▸ **GIVEN DATA**

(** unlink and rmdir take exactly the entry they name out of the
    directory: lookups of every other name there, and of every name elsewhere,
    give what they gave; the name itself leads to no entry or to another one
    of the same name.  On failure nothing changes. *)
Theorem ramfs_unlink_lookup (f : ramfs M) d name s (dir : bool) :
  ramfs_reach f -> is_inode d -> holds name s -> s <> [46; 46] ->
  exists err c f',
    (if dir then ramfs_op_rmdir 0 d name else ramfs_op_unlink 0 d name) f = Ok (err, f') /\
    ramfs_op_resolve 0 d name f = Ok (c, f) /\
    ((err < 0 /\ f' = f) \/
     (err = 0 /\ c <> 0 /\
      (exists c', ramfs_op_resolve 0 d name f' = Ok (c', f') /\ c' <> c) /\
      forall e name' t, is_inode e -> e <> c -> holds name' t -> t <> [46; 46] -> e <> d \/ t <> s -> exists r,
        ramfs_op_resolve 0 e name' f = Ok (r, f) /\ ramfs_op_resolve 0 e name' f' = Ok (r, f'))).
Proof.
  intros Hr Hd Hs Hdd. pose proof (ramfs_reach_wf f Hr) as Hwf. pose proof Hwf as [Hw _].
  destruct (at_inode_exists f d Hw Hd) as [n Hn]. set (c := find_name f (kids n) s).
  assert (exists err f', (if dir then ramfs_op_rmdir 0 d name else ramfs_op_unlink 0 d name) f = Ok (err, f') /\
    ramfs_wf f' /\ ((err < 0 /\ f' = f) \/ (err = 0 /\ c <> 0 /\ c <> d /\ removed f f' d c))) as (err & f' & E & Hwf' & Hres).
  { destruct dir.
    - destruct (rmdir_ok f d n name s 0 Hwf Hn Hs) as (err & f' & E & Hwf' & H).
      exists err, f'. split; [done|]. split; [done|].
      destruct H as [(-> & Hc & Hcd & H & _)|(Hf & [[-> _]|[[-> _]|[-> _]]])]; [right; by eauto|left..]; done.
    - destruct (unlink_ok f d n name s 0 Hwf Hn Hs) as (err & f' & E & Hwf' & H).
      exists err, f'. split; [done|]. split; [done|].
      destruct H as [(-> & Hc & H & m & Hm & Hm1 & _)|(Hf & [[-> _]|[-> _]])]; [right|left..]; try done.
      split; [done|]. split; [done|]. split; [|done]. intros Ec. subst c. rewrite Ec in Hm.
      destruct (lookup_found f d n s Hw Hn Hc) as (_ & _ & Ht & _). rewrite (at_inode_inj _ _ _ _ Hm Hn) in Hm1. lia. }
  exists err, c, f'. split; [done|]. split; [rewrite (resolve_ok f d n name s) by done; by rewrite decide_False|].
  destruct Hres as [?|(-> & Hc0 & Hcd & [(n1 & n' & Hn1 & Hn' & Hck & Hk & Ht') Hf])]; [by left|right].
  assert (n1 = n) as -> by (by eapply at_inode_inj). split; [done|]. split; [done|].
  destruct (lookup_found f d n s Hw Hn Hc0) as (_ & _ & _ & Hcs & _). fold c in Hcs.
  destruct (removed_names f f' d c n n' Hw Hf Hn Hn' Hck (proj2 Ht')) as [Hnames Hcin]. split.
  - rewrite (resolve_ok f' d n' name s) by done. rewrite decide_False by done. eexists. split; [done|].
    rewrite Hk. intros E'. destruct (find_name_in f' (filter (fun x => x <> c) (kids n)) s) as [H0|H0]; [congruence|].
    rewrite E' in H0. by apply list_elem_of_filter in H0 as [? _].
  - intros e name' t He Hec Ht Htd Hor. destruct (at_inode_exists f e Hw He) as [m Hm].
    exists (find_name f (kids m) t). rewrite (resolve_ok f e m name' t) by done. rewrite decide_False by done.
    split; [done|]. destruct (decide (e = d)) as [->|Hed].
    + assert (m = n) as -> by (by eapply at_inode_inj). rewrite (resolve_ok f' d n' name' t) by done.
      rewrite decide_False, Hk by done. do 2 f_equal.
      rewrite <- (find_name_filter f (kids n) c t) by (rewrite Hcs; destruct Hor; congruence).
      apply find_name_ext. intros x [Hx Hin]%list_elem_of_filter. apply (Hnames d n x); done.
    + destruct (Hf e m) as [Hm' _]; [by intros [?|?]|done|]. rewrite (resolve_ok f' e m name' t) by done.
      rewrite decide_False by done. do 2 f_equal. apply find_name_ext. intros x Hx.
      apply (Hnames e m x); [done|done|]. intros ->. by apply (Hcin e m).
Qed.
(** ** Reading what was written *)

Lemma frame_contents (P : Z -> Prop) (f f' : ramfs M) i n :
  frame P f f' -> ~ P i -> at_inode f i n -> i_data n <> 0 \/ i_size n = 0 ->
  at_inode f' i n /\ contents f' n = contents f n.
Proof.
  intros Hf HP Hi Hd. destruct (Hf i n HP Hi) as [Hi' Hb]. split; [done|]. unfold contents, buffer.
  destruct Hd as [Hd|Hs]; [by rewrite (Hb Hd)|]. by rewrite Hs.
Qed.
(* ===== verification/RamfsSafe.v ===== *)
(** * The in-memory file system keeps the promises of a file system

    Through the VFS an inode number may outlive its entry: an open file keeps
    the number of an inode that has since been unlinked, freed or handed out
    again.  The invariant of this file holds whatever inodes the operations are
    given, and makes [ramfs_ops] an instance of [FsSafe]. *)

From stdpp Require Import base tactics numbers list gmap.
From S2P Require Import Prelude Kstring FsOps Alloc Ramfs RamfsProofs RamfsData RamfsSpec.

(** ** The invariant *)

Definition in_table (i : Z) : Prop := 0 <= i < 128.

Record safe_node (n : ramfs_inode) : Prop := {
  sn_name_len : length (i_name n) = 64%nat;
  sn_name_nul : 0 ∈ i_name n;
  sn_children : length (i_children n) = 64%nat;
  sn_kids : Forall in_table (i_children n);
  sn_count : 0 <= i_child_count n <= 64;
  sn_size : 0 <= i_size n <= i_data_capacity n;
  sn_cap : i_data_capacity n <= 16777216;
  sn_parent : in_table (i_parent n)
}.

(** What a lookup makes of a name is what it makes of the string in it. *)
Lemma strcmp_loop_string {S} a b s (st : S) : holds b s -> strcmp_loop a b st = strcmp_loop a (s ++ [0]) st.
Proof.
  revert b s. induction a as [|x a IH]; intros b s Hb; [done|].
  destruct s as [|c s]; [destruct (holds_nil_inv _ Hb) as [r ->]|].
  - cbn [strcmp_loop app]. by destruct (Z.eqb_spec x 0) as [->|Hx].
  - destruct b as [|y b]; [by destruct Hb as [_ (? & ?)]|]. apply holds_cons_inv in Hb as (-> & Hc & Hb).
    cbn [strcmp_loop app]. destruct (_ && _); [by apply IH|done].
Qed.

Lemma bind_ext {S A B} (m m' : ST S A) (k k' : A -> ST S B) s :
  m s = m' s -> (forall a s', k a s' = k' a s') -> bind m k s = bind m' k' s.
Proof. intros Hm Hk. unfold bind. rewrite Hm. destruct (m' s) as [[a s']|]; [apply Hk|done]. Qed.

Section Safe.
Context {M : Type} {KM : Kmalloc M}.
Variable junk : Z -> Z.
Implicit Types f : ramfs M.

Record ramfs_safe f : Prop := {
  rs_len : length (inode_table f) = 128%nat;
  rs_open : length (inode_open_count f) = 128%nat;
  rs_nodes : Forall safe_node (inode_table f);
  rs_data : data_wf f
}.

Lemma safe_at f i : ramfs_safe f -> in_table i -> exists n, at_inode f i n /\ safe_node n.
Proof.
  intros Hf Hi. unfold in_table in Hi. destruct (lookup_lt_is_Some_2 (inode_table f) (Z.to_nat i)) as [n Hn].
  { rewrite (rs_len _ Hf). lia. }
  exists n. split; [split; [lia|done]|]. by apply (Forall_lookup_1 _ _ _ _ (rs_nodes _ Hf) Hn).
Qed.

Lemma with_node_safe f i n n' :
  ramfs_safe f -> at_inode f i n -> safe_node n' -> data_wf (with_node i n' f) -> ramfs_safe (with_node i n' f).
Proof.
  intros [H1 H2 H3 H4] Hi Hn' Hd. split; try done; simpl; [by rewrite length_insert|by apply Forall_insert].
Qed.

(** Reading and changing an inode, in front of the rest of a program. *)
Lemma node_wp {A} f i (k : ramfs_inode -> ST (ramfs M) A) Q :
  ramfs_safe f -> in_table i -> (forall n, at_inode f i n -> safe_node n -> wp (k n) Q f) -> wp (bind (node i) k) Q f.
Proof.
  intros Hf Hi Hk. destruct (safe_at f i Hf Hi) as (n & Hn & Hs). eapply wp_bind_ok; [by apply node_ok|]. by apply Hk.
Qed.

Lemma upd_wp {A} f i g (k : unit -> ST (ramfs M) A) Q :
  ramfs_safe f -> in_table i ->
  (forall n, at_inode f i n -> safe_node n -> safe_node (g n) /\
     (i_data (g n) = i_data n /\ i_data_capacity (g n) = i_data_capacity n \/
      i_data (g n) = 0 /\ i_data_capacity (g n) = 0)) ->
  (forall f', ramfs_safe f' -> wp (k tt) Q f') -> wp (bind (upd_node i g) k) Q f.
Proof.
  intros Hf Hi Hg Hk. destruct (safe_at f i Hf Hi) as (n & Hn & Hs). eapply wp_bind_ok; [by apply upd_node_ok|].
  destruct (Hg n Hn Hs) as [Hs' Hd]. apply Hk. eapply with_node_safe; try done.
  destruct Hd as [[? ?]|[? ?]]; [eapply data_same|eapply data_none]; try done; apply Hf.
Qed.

▸ **WORK TO COMPLETE**
Check the entries above line by line and return each one containing the word "From".

▸ **ANSWER SPACE**
From stdpp Require Import base tactics numbers list gmap.
From S2P Require Import Prelude Kstring FsOps Alloc Ramfs RamfsProofs RamfsData RamfsSpec.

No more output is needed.